Could you please repeat all of the entries exactly as written?

Excerpts from a dataset
#####

(* ===== verification/LinkPathRace.v ===== *)
(** * Concurrent life of a path  (core/link/linkg_path.c, core/node/linkg_node.c)

    The operations of [LinkPath] cut into their atomic accesses. The operations
    the node serialises under its lock (activation, acquisition, retirement,
    reset, endpoint update, and the reset its release callback makes) run one at
    a time; releases of references run concurrently with them and with each
    other. Executed without interleaving, the accesses are the operations of
    [LinkPath] ([path_accesses_are_operations]). *)

From S2P Require Import Prelude.
From S2P Require Import LinkPath.

(** ** Programs *)

(** A thread in [_linkg_path_release_reference]: before the first load, with
    [references] in hand before the exchange, before the exchange of the state,
    before it reads the owner's callback, and before it calls it. *)
Inductive release_pc :=
  | RelLoad
  | RelTry (references : Z)
  | RelComplete
  | RelReleased
  | RelNotify.

(** The operation that holds the node's lock, at its next access. *)
Inductive node_pc :=
  | NodeIdle
  | ActivateState (link_id : Z) (hop : linkg_path_endpoint) (released : option Z) (user_data : Z)
  | ActivateRefs (link_id : Z) (hop : linkg_path_endpoint) (released : option Z) (user_data : Z)
  | ActivateWrite (link_id : Z) (hop : linkg_path_endpoint) (released : option Z) (user_data : Z)
  | ActivateStore
  | AcquireState (count : Z)
  | AcquireAdd (count : Z)
  | RetireExchange
  | RetireRefs
  | RetireComplete
  | ReleasedState
  | ResetState1
  | ResetState2
  | ResetRefs
  | ResetWrite
  | ResetStore
  | UpdateState (hop : linkg_path_endpoint)
  | UpdateWrite (hop : linkg_path_endpoint).

(** [while (references > 0U)]. *)
Definition release_test (references : Z) : option release_pc :=
  if references <=? 0 then None else Some (RelTry references).

(** One access of a release; [spurious] makes a weak exchange fail. *)
Definition release_step (spurious : bool) (pc : release_pc) (p : linkg_path) : option release_pc * linkg_path :=
  match pc with
  | RelLoad => (release_test (pa_reference_count p), p)
  | RelTry r =>
      if negb spurious && (pa_reference_count p =? r)
      then (if r =? 1 then Some RelComplete else None, path_set_refs (u32 (r - 1)) p)
      else (release_test (pa_reference_count p), p)
  | RelComplete =>
      if pa_state p =? LINKG_PATH_STATE_RETIRED
      then (Some RelReleased, path_set_state LINKG_PATH_STATE_RELEASED p)
      else (None, p)
  | RelReleased => (match pa_released p with Some _ => Some RelNotify | None => None end, p)
  | RelNotify => (None, p)
  end.

(** One access of the operation under the node's lock. *)
Definition node_step (pc : node_pc) (p : linkg_path) : node_pc * linkg_path :=
  match pc with
  | NodeIdle => (NodeIdle, p)
  | ActivateState l h f d => (if pa_state p =? LINKG_PATH_STATE_EMPTY then ActivateRefs l h f d else NodeIdle, p)
  | ActivateRefs l h f d => (if pa_reference_count p =? 0 then ActivateWrite l h f d else NodeIdle, p)
  | ActivateWrite l h f d => (ActivateStore, path_set_route l h f d (path_set_stats linkg_path_stats_reset p))
  | ActivateStore => (NodeIdle, path_set_state LINKG_PATH_STATE_ACTIVE p)
  | AcquireState n => (if pa_state p =? LINKG_PATH_STATE_ACTIVE then AcquireAdd n else NodeIdle, p)
  | AcquireAdd n => (NodeIdle, path_set_refs (u32 (pa_reference_count p + n)) p)
  | RetireExchange =>
      if pa_state p =? LINKG_PATH_STATE_ACTIVE then (RetireRefs, path_set_state LINKG_PATH_STATE_RETIRED p)
      else (NodeIdle, p)
  | RetireRefs => (if pa_reference_count p =? 0 then RetireComplete else NodeIdle, p)
  | RetireComplete =>
      (NodeIdle, if pa_state p =? LINKG_PATH_STATE_RETIRED then path_set_state LINKG_PATH_STATE_RELEASED p else p)
  | ReleasedState => (if pa_state p =? LINKG_PATH_STATE_RELEASED then ResetState1 else NodeIdle, p)
  | ResetState1 => (if pa_state p =? LINKG_PATH_STATE_EMPTY then NodeIdle else ResetState2, p)
  | ResetState2 => (if pa_state p =? LINKG_PATH_STATE_RELEASED then ResetRefs else NodeIdle, p)
  | ResetRefs => (if pa_reference_count p =? 0 then ResetWrite else NodeIdle, p)
  | ResetWrite =>
      (ResetStore, path_set_route LINKG_PATH_LINK_ID_INVALID endpoint_zero None 0 (path_set_stats linkg_path_stats_reset p))
  | ResetStore => (NodeIdle, path_set_state LINKG_PATH_STATE_EMPTY p)
  | UpdateState h => (if pa_state p =? LINKG_PATH_STATE_ACTIVE then UpdateWrite h else NodeIdle, p)
  | UpdateWrite h => (NodeIdle, path_set_route (pa_link_id p) h (pa_released p) (pa_released_user_data p) p)
  end.

(** ** The system

    [sy_held] counts the references their holders have not begun to release;
    [sy_life] the activations and [sy_done] the completed releases of the current one. *)
Record sys := Sys {
  sy_path : linkg_path;
  sy_node : node_pc;
  sy_threads : list release_pc;
  sy_held : Z;
  sy_life : nat;
  sy_done : nat }.

(** Where an operation may start. An acquisition must not wrap the counter. *)
Definition node_entry (pc : node_pc) (p : linkg_path) : Prop :=
  match pc with
  | ActivateState _ _ _ _ | RetireExchange | ResetState1 | UpdateState _ => True
  | AcquireState n => 0 < n /\ pa_reference_count p + n < 2 ^ 32
  | _ => False
  end.

(** Whether an access exchanges the state from retired to released. *)
Definition completes (p p' : linkg_path) : bool :=
  (pa_state p =? LINKG_PATH_STATE_RETIRED) && (pa_state p' =? LINKG_PATH_STATE_RELEASED).

Definition done_after (p p' : linkg_path) (n : nat) : nat := if completes p p' then S n else n.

#####

### Task response
(* ===== verification/LinkPathRace.v ===== *)
(** * Concurrent life of a path  (core/link/linkg_path.c, core/node/linkg_node.c)

    The operations of [LinkPath] cut into their atomic accesses. The operations
    the node serialises under its lock (activation, acquisition, retirement,
    reset, endpoint update, and the reset its release callback makes) run one at
    a time; releases of references run concurrently with them and with each
    other. Executed without interleaving, the accesses are the operations of
    [LinkPath] ([path_accesses_are_operations]). *)

From S2P Require Import Prelude.
From S2P Require Import LinkPath.

(** ** Programs *)

(** A thread in [_linkg_path_release_reference]: before the first load, with
    [references] in hand before the exchange, before the exchange of the state,
    before it reads the owner's callback, and before it calls it. *)
Inductive release_pc :=
  | RelLoad
  | RelTry (references : Z)
  | RelComplete
  | RelReleased
  | RelNotify.

(** The operation that holds the node's lock, at its next access. *)
Inductive node_pc :=
  | NodeIdle
  | ActivateState (link_id : Z) (hop : linkg_path_endpoint) (released : option Z) (user_data : Z)
  | ActivateRefs (link_id : Z) (hop : linkg_path_endpoint) (released : option Z) (user_data : Z)
  | ActivateWrite (link_id : Z) (hop : linkg_path_endpoint) (released : option Z) (user_data : Z)
  | ActivateStore
  | AcquireState (count : Z)
  | AcquireAdd (count : Z)
  | RetireExchange
  | RetireRefs
  | RetireComplete
  | ReleasedState
  | ResetState1
  | ResetState2
  | ResetRefs
  | ResetWrite
  | ResetStore
  | UpdateState (hop : linkg_path_endpoint)
  | UpdateWrite (hop : linkg_path_endpoint).

(** [while (references > 0U)]. *)
Definition release_test (references : Z) : option release_pc :=
  if references <=? 0 then None else Some (RelTry references).

(** One access of a release; [spurious] makes a weak exchange fail. *)
Definition release_step (spurious : bool) (pc : release_pc) (p : linkg_path) : option release_pc * linkg_path :=
  match pc with
  | RelLoad => (release_test (pa_reference_count p), p)
  | RelTry r =>
      if negb spurious && (pa_reference_count p =? r)
      then (if r =? 1 then Some RelComplete else None, path_set_refs (u32 (r - 1)) p)
      else (release_test (pa_reference_count p), p)
  | RelComplete =>
      if pa_state p =? LINKG_PATH_STATE_RETIRED
      then (Some RelReleased, path_set_state LINKG_PATH_STATE_RELEASED p)
      else (None, p)
  | RelReleased => (match pa_released p with Some _ => Some RelNotify | None => None end, p)
  | RelNotify => (None, p)
  end.

(** One access of the operation under the node's lock. *)
Definition node_step (pc : node_pc) (p : linkg_path) : node_pc * linkg_path :=
  match pc with
  | NodeIdle => (NodeIdle, p)
  | ActivateState l h f d => (if pa_state p =? LINKG_PATH_STATE_EMPTY then ActivateRefs l h f d else NodeIdle, p)
  | ActivateRefs l h f d => (if pa_reference_count p =? 0 then ActivateWrite l h f d else NodeIdle, p)
  | ActivateWrite l h f d => (ActivateStore, path_set_route l h f d (path_set_stats linkg_path_stats_reset p))
  | ActivateStore => (NodeIdle, path_set_state LINKG_PATH_STATE_ACTIVE p)
  | AcquireState n => (if pa_state p =? LINKG_PATH_STATE_ACTIVE then AcquireAdd n else NodeIdle, p)
  | AcquireAdd n => (NodeIdle, path_set_refs (u32 (pa_reference_count p + n)) p)
  | RetireExchange =>
      if pa_state p =? LINKG_PATH_STATE_ACTIVE then (RetireRefs, path_set_state LINKG_PATH_STATE_RETIRED p)
      else (NodeIdle, p)
  | RetireRefs => (if pa_reference_count p =? 0 then RetireComplete else NodeIdle, p)
  | RetireComplete =>
      (NodeIdle, if pa_state p =? LINKG_PATH_STATE_RETIRED then path_set_state LINKG_PATH_STATE_RELEASED p else p)
  | ReleasedState => (if pa_state p =? LINKG_PATH_STATE_RELEASED then ResetState1 else NodeIdle, p)
  | ResetState1 => (if pa_state p =? LINKG_PATH_STATE_EMPTY then NodeIdle else ResetState2, p)
  | ResetState2 => (if pa_state p =? LINKG_PATH_STATE_RELEASED then ResetRefs else NodeIdle, p)
  | ResetRefs => (if pa_reference_count p =? 0 then ResetWrite else NodeIdle, p)
  | ResetWrite =>
      (ResetStore, path_set_route LINKG_PATH_LINK_ID_INVALID endpoint_zero None 0 (path_set_stats linkg_path_stats_reset p))
  | ResetStore => (NodeIdle, path_set_state LINKG_PATH_STATE_EMPTY p)
  | UpdateState h => (if pa_state p =? LINKG_PATH_STATE_ACTIVE then UpdateWrite h else NodeIdle, p)
  | UpdateWrite h => (NodeIdle, path_set_route (pa_link_id p) h (pa_released p) (pa_released_user_data p) p)
  end.

(** ** The system

    [sy_held] counts the references their holders have not begun to release;
    [sy_life] the activations and [sy_done] the completed releases of the current one. *)
Record sys := Sys {
  sy_path : linkg_path;
  sy_node : node_pc;
  sy_threads : list release_pc;
  sy_held : Z;
  sy_life : nat;
  sy_done : nat }.

(** Where an operation may start. An acquisition must not wrap the counter. *)
Definition node_entry (pc : node_pc) (p : linkg_path) : Prop :=
  match pc with
  | ActivateState _ _ _ _ | RetireExchange | ResetState1 | UpdateState _ => True
  | AcquireState n => 0 < n /\ pa_reference_count p + n < 2 ^ 32
  | _ => False
  end.

(** Whether an access exchanges the state from retired to released. *)
Definition completes (p p' : linkg_path) : bool :=
  (pa_state p =? LINKG_PATH_STATE_RETIRED) && (pa_state p' =? LINKG_PATH_STATE_RELEASED).

Definition done_after (p p' : linkg_path) (n : nat) : nat := if completes p p' then S n else n.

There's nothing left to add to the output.